Washing Your Dirty Jeans: The Weird, The Easy, and The Obvious
Jean connoisseurs all over the world have injected their 2 cents into the great denim washing debate. CEOs, fashion moguls, laundry pros, scientists, and mainstream America have all voiced their positions on this one question: How often should you wash your jeans?
You’ve probably been wearing jeans your entire life and washing them if, when, and how you please thankyouverymuch. That’s totally okay! What’s interesting is that an overwhelming majority say not to. Not once. Not ever. The only reason would be extenuating circumstances such as life threatening funk. Read on!
There’s one thing we need to specifically address before this article goes any further. A dedicated fan base to that which is called raw denim exists. You could be a member or not. Without getting into raw denim’s history, love fests, and internet analyses floating around online, we’ll give you the quick and dirty on the difference between raw denim and regular denim.
Raw denim is also called “dry denim”, where the indigo dye hasn’t gone through the same pre-washing or treatment process like regular denim. Jeans are stiff and extra dark because the dye job is still raw, and tend to be on the expensive side.
The draw is that these types of jeans will adapt to the wearer – fading, creasing, contouring, and stretching to the body and forming its own wash pattern. You’re breaking them in like a new pair of shoes. Washing them any time before six months – or at all – can disrupt this natural process for the life of the jeans.
According to raw denim enthusiasts, without a washing, the fiber and dye breaks down on its own, which is a good thing. Where it gets sort of gray is trying to discern truth from urban legend. Pieces of raw denim advice state that if the smell gets to you, freeze them or spray them. If it’s the roughness that bothers you, run into the salty ocean, but for Pete’s sake, don’t put them in the machine! If you do decide to wash them, do it by hand and hang them to dry.
Some people have one pair they wear every day, others have more than one. If you want to know more, there are numerous blogs devoted solely to raw denim. Regular denim on the other hand, has been dyed, pre-washed, and treated, and can come in styles that can resemble raw denim. You buy ‘em, wash ‘em, wear ‘em, and get on with it. If your $10 pair gets faded or damaged there are no 5 stages of grief.
Now that we know what raw denim is, we’ll get into washing your denim, raw or regular.
1. When to wash? If you want to follow the rules of the raw denim school, then the rule of thumb is no washing for the first six months after purchase. Other than that, it’s up to you. There are masses of people who choose to go for months or years without washing their jeans at all, and that’s fine too.
2. For the non-wash campers who want to get rid of odors: Freezing doesn’t always do the job.
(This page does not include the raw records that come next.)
(** X17. [execute] reports success and completion together, and a successful
    result means what it says: every story of its final state passes and
    [tasksCompleted] equals [tasksTotal], the number of stories. *)
Theorem success_means_backlog_complete
    (options : ExecuteLoopOptions) (hook : option (IterationResult -> World -> World))
    (worker : Z -> UserStory -> World -> ExecuteResult StoryData * World) (w : World) :
  let r := (LoopExecutor.execute options hook worker w).1 in
  lr_completed r = lr_success r /\
  (lr_success r = true ->
     (forall s, s ∈ ts_tasks (lr_finalState r) -> us_passes s = true) /\
     ts_tasksCompleted (lr_finalState r) = ts_tasksTotal (lr_finalState r) /\
     ts_tasksTotal (lr_finalState r) = Z.of_nat (length (ts_tasks (lr_finalState r)))).
Proof.
  unfold LoopExecutor.execute.
  destruct (LoopExecutor.begin options w) as [[l|] w']; [|by split].
  pose proof (loop_outcome options hook worker
                (Z.to_nat (LoopExecutor.maxIterations options)) (l, w')) as H.
  destruct (LoopExecutor.loop _ _ _ _ _) as [r s]. cbn [fst snd] in *.
  destruct H as [(Hs & Hc)|(spec & Hnone & Hs & Hc & Hfinal)].
  - split; [congruence|]. intros Hs'. congruence.
  - split; [congruence|]. intros _. rewrite Hfinal.
    apply getNextStory_None in Hnone.
    cbn [LoopExecutor.finalState ts_tasks ts_tasksCompleted ts_tasksTotal].
    split; [by apply isComplete_elem|]. split; [by apply completedCount_total|done].
Qed.

(** X17 on a backlog that is complete when it is loaded. *)
Lemma success_means_backlog_complete_witness :
  ts_tasksCompleted
    (lr_finalState
       (LoopExecutor.execute Examples.loopOptions None Examples.alwaysFailing
          Examples.worldDone).1)
  = ts_tasksTotal
      (lr_finalState
         (LoopExecutor.execute Examples.loopOptions None Examples.alwaysFailing
            Examples.worldDone).1).
Proof.
  destruct (success_means_backlog_complete Examples.loopOptions None
              Examples.alwaysFailing Examples.worldDone) as (_ & H).
  destruct (H eq_refl) as (_ & Hcount & _). exact Hcount.
Defined.

(** X18. When the task file does not exist, [execute] returns a failure with
    an empty history and a final state of zero tasks; it has tried to read the
    task file and nothing else: no file is created, the progress log is not
    initialized, and neither the worker nor the iteration hook runs. *)
Theorem execute_without_task_file
    (options : ExecuteLoopOptions) (hook : option (IterationResult -> World -> World))
    (worker : Z -> UserStory -> World -> ExecuteResult StoryData * World) (w : World) :
  Fs.files (fs w) !! lo_taskFile options = None ->
  LoopExecutor.execute options hook worker w
  = (mkLoopResult false false []
       (mkTaskState (nullish (lo_mode options) mode_code) 0 0 []),
     set_fs (Fs.mk (Fs.files (fs w))
                   (Fs.trace (fs w) ++ [Fs.ReadFile (lo_taskFile options)])) w).
Proof.
  intros Hnone.
  unfold LoopExecutor.execute, LoopExecutor.begin, onFs, zoom, PRD.load, Fs.readFile.
  unfold bind. by rewrite Hnone.
Qed.

(** X18 on a world without files. *)
Lemma execute_without_task_file_witness :
  (LoopExecutor.execute Examples.loopOptions None Examples.alwaysFailing
     (mkWorld Fs.empty (JobStore.create Examples.cwd None None None None) [])).1
  = mkLoopResult false false [] (mkTaskState mode_code 0 0 []).
Proof.
  by rewrite (execute_without_task_file Examples.loopOptions None Examples.alwaysFailing
                (mkWorld Fs.empty (JobStore.create Examples.cwd None None None None) []) eq_refl).
Defined.

Section Strategies.

Import LoopExecutor.

Variable options : ExecuteLoopOptions.
Variable hook : option (IterationResult -> World -> World).
Variable worker : Z -> UserStory -> World -> ExecuteResult StoryData * World.
Hypothesis not_fail_fast : lo_errorStrategy options <> Some fail_fast.

Let plain : ExecuteLoopOptions := withErrorStrategy None options.

Lemma iterationBody_plain story result s :
  iterationBody options hook story result s = iterationBody plain hook story result s.
Proof.
  unfold iterationBody. cbn [plain withErrorStrategy lo_taskFile lo_errorStrategy
                              lo_cancelToken].
  rewrite (decide_False (P := lo_errorStrategy options = Some fail_fast))
    by exact not_fail_fast.
  reflexivity.
Qed.

Lemma afterWorker_plain story result s :
  afterWorker options hook story result s = afterWorker plain hook story result s.
Proof. unfold afterWorker. by rewrite iterationBody_plain. Qed.

Lemma loop_plain fuel s :
  loop options hook worker fuel s = loop plain hook worker fuel s.
Proof.
  revert s. induction fuel as [|fuel IH]; intros s; [done|].
  rewrite !loop_S.
  change (loopHead plain s) with (loopHead options s).
  destruct (loopHead options s) as [[story|r] s1]; [|done].
  destruct (worker _ story s1.2) as [result w1].
  rewrite afterWorker_plain.
  destruct (afterWorker plain hook story result (s1.1, w1)) as [[r|] s2]; [done|].
  apply IH.
Qed.

End Strategies.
Instead, using a fabric freshener or a soak in a tepid water-white vinegar bath should do the trick. Air dry. With stains, use a damp sponge or magic eraser to blot.
3. When washing by hand, use warm or cold water and place them in the tub or sink. You can either use a little bit of mild detergent or go without any soap. Take note that there are special soaps formulated for black and other dark garments, and word is they that actually work quite well.
4. For washing your jeans in machines, always turn them inside out. Cold water on the gentlest cycle your machine offers is recommended to help prevent fading, wear, and tear. But some of you may actually prefer it that way. Your call!
5. All denim washing schools recommend to line or hang dry, letting them air out without the risk of the heat from a dryer shrinking or killing them altogether.
What about bacteria and germs? There’s a study that’s been cited among raw denim wearers that supports the case of bacteria not being an issue. A college kid wore his jeans for 15 months, and checked the bacteria load prior to their first wash. Two weeks later he repeated the test on the same pair and compared the amounts of bacteria before and after. There was no significant difference, but we’re confident that he also wore clean underwear.
So, feel comfortable in your jeans no matter how many times you wash them, or if you don’t wash them at all. How about you? Do you have any jean washing rituals?